Please understand, I am not against “natural” management of ADHD. In fact I wrote a blog about the best “natural” ways to manage your ADHD: The Five Best Natural Ways to Manage Adult ADHD. A multi-modal approach using a variety of strategies is important in the successful management of ADHD symptoms. And I know different things work for different people. However, we need to be fair.

ADHD medications may not be “natural”, but the benefits are clear. Nutritional and herbal supplements may have benefits…but they are not “natural” either. Why do we keep pretending they are? So if one “unnatural” solution is acceptable (supplements), why can’t we view ADHD medication as a reasonable possibly, dare I say, relatively safe strategy?
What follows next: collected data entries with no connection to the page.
(** A sequence of mutations through the reference [x]; one that raises is
    abandoned and the next one runs on the store it left. *)
Fixpoint run_muts (x : loc) (ms : list mutation) (h : heap) : heap :=
  match ms with
  | [] => h
  | mu :: ms' => run_muts x ms' (snd (exec mu x h))
  end.

(** ** The registered templates and the catalog *)

Definition conv_llava_plain_obj (messages : loc) : ConvObj :=
  mkConvObj [] (FTuple [AStr []; AStr []]) messages 0%Z PLAIN nl None
    (FAtom ANone) (FAtom ANone).

Definition v1_system : pystr :=
  str "A chat between a curious user and an artificial intelligence assistant. "
  ++ str "The assistant gives helpful, detailed, and polite answers to the user's questions.".

Definition conv_vicuna_v1_obj (messages : loc) : ConvObj :=
  mkConvObj v1_system (FTuple [AStr (str "USER"); AStr (str "ASSISTANT")])
    messages 0%Z TWO (str " ") (Some (str "</s>"))
    (FAtom (AStr (str "</s>"))) (FAtom ANone).

(** The store once the module is imported: each template's [messages=[]]
    is built before the instance that holds it. *)
Definition module_heap : heap :=
  [ OMsgs []; OConv (conv_llava_plain_obj 0);
    OMsgs []; OConv (conv_vicuna_v1_obj 2) ].

Definition conv_llava_plain : loc := 1.
Definition conv_vicuna_v1 : loc := 3.

(** The dict [conv_templates], in insertion order. *)
Definition conv_templates : list (pystr * loc) :=
  [ (str "plain", conv_llava_plain); (str "v1", conv_vicuna_v1) ].

Definition default_conversation : loc := conv_vicuna_v1.

Fixpoint dict_get {V} (d : list (pystr * V)) (k : pystr) : option V :=
  match d with
  | [] => None
  | (k', v) :: d' => if decide (k = k') then Some v else dict_get d' k
  end.

(** [repr] of a string; exact for strings of printable ASCII characters
    other than the quote and the backslash, which the catalog keys are. *)
Definition repr_str (s : pystr) : pystr := str "'" ++ s ++ str "'".

Fixpoint join (sepa : pystr) (xs : list pystr) : pystr :=
  match xs with
  | [] => []
  | [x] => x
  | x :: xs' => x ++ sepa ++ join sepa xs'
  end.

(** [str] of a list of strings. *)
Definition repr_list (xs : list pystr) : pystr :=
  str "[" ++ join (str ", ") (map repr_str xs) ++ str "]".

Definition unknown_template_msg (name : pystr) : pystr :=
  str "Unknown conversation template: " ++ name
  ++ str ". Available templates: " ++ repr_list (map fst conv_templates).

Definition get_conv_template (name : pystr) : M loc :=
  match dict_get conv_templates name with
  | None => raise (ValueError (unknown_template_msg name))
  | Some p => copy p
  end.

(** ** The scenarios of the module's tests, run on the store *)

Definition v1_scenario : M pystr :=
  c <- get_conv_template (str "v1") ;;
  append_message c (str "USER")
    (Some (str "<image>" ++ nl ++ str "Describe it.")) ;;;
  append_message c (str "ASSISTANT") (Some (str "It is red.")) ;;;
  append_message c (str "USER") (Some (str "What shape?")) ;;;
  append_message c (str "ASSISTANT") (Some (str "It is square.")) ;;;
  append_message c (str "ASSISTANT") None ;;;
  get_prompt_at c.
Why do we continue to condemn and fear ADHD medications when they are regulated and prescribed by highly trained professionals? And how is it that the unregulated, over the counter herbal supplements continue to be “safe”?

The bottom line?

Our lives these days are blessed by options. Finding the right medication or alternative treatment that has significant positive benefits balanced with the least amount of negative side effects at the lowest dose is always the goal. Always.

There is still much work to be done in the fight towards ADHD awareness. There still rages the debate at a very basic level if ADHD is “real”. Unfortunately this leaves so many people with ADHD doubting themselves as they continue to struggle alone. Instead of arguing about what is “natural” or not, perhaps our energy could be focused on what “works” so we all can succeed.

Okay, rant over.

Natural? Unnatural? What do you think? I’d love to hear your thoughts.